[Brief] Output exactly the lines below, starting with the line that has "Definition with_records (ledger" and going on through the line that has "Export (hints) PairingCleanupSlot.", both included, and no other lines.

Data for this exercise Block Start

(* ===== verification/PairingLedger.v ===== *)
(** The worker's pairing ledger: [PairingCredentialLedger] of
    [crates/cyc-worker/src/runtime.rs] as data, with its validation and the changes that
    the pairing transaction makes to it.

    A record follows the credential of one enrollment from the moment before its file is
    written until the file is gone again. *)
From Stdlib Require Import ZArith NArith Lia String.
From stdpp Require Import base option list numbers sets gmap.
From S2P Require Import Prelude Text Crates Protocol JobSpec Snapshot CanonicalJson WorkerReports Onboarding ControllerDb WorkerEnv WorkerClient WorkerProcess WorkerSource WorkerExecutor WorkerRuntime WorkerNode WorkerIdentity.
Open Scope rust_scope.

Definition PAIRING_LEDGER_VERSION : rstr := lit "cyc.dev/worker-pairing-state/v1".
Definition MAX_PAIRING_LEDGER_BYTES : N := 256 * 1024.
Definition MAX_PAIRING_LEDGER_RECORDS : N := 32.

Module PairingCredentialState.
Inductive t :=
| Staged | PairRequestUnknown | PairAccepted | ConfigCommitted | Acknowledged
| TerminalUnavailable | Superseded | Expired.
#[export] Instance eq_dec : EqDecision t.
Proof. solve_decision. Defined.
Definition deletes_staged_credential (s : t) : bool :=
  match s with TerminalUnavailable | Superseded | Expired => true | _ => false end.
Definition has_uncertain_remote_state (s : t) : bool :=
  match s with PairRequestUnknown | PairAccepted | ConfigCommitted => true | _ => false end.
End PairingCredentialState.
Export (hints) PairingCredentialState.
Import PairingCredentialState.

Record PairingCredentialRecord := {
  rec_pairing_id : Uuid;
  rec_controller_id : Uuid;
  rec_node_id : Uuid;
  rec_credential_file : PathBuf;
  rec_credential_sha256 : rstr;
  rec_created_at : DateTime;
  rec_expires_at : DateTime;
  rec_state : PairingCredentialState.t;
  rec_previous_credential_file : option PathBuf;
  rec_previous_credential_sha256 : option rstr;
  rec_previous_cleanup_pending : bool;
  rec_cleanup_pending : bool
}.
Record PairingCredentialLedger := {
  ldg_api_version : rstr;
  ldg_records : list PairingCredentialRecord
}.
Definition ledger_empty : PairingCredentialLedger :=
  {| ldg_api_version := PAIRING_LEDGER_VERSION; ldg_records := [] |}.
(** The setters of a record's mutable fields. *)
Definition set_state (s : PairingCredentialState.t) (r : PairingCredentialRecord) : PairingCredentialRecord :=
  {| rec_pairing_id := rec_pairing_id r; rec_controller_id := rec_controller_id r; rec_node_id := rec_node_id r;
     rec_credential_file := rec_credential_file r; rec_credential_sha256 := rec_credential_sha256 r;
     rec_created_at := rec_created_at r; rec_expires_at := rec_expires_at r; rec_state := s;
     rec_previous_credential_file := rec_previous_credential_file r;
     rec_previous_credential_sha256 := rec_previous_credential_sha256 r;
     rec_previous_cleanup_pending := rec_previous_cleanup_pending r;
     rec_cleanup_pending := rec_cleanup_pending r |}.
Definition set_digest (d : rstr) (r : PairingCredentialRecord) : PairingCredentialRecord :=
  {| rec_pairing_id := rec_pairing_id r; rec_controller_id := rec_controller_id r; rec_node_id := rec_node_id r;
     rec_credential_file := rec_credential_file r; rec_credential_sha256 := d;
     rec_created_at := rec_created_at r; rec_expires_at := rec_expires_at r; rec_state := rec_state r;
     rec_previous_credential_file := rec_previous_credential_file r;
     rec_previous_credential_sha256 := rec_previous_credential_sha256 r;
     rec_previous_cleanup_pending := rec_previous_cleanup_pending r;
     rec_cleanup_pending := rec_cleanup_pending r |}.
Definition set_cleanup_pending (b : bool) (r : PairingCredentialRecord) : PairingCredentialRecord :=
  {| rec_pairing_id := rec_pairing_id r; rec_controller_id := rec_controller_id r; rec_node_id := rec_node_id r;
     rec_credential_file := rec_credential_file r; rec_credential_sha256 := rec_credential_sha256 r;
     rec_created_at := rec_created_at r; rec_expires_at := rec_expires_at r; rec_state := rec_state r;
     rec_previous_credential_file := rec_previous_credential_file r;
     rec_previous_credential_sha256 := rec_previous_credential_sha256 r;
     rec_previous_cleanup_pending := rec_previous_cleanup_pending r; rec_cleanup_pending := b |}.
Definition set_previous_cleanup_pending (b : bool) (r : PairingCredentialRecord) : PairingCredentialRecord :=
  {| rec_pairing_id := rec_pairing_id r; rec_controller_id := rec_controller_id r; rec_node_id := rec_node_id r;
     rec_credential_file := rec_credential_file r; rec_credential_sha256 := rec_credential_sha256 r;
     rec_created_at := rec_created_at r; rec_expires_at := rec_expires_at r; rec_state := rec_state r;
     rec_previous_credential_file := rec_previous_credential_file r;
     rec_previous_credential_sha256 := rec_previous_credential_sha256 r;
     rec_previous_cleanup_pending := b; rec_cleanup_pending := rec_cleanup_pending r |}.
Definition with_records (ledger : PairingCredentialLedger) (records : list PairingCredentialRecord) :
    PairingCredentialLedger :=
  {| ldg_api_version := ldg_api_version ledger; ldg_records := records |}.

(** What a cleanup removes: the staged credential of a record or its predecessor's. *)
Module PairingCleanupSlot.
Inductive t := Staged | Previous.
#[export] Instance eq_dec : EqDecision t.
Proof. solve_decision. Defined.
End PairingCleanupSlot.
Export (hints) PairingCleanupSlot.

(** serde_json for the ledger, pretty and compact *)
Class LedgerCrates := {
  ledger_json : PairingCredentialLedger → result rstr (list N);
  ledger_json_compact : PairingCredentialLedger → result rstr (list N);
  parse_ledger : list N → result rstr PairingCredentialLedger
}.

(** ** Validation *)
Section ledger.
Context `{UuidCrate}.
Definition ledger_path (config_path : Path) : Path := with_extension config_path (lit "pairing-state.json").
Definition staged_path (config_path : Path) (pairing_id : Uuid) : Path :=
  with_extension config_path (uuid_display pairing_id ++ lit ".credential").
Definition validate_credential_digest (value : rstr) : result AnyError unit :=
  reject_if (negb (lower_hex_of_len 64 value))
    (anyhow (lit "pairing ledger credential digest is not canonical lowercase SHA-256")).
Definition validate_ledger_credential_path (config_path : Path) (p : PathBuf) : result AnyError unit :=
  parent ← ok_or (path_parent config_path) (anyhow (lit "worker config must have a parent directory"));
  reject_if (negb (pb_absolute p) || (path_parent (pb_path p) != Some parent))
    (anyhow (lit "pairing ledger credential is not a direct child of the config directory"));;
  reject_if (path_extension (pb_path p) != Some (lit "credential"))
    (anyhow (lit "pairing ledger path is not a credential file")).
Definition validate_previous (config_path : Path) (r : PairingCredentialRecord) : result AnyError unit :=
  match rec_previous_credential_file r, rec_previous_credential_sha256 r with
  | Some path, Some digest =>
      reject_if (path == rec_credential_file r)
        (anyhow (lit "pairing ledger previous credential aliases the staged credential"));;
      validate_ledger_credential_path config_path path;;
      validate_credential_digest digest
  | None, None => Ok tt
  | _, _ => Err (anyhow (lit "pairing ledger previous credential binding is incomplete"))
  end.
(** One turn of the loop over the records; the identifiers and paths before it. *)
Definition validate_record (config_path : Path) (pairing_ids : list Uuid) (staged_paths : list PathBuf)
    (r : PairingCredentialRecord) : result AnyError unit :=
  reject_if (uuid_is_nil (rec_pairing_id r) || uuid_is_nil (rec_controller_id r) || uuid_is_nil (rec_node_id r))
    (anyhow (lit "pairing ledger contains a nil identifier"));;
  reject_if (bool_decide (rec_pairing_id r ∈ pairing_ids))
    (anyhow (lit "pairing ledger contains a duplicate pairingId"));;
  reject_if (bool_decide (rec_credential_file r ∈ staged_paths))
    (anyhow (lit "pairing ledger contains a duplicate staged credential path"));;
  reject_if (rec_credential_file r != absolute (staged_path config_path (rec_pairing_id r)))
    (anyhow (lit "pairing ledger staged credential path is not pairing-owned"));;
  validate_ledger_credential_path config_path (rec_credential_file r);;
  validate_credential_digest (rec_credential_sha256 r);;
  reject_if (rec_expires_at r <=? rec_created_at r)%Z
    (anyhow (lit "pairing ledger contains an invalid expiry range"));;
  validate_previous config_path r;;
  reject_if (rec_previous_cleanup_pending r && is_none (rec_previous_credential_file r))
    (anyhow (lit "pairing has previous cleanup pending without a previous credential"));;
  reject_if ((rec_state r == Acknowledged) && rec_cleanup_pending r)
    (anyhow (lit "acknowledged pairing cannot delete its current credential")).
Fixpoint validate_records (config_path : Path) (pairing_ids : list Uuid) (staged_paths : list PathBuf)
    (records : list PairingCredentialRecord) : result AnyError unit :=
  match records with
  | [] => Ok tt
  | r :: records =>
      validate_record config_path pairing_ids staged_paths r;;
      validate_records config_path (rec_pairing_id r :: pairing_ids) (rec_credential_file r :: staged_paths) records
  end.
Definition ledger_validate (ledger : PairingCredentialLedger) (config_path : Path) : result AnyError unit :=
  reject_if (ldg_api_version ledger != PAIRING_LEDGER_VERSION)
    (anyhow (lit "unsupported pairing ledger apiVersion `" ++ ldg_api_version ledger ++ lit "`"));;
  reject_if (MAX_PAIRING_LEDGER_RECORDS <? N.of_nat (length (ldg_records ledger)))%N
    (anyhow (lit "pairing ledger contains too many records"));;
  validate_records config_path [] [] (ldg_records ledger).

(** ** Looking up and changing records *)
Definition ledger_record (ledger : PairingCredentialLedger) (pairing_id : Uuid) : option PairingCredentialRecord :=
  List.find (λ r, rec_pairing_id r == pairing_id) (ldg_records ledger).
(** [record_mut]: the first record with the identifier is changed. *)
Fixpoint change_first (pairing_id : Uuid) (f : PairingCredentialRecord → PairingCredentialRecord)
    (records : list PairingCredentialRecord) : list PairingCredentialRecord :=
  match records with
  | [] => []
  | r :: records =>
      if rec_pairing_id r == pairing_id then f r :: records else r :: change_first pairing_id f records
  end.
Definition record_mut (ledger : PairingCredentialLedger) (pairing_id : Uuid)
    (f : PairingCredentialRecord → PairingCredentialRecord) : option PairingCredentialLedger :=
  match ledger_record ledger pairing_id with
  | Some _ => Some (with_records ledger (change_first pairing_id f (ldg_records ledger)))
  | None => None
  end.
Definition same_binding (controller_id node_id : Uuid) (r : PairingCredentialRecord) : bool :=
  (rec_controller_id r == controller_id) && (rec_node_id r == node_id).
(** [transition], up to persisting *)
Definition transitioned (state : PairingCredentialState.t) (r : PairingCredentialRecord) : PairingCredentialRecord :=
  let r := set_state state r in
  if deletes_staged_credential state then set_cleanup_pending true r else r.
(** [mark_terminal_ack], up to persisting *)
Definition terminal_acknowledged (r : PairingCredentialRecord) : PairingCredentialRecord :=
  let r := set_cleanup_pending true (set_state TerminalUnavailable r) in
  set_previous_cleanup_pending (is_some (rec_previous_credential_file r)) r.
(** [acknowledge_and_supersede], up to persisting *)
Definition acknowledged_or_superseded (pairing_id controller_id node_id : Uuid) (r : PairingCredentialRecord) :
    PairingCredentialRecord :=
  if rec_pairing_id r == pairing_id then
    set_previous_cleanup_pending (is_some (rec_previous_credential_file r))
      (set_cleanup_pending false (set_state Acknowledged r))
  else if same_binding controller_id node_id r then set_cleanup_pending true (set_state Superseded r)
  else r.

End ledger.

Data for this exercise Block End

[Answer space]
Definition with_records (ledger : PairingCredentialLedger) (records : list PairingCredentialRecord) :
    PairingCredentialLedger :=
  {| ldg_api_version := ldg_api_version ledger; ldg_records := records |}.

(** What a cleanup removes: the staged credential of a record or its predecessor's. *)
Module PairingCleanupSlot.
Inductive t := Staged | Previous.
#[export] Instance eq_dec : EqDecision t.
Proof. solve_decision. Defined.
End PairingCleanupSlot.
Export (hints) PairingCleanupSlot.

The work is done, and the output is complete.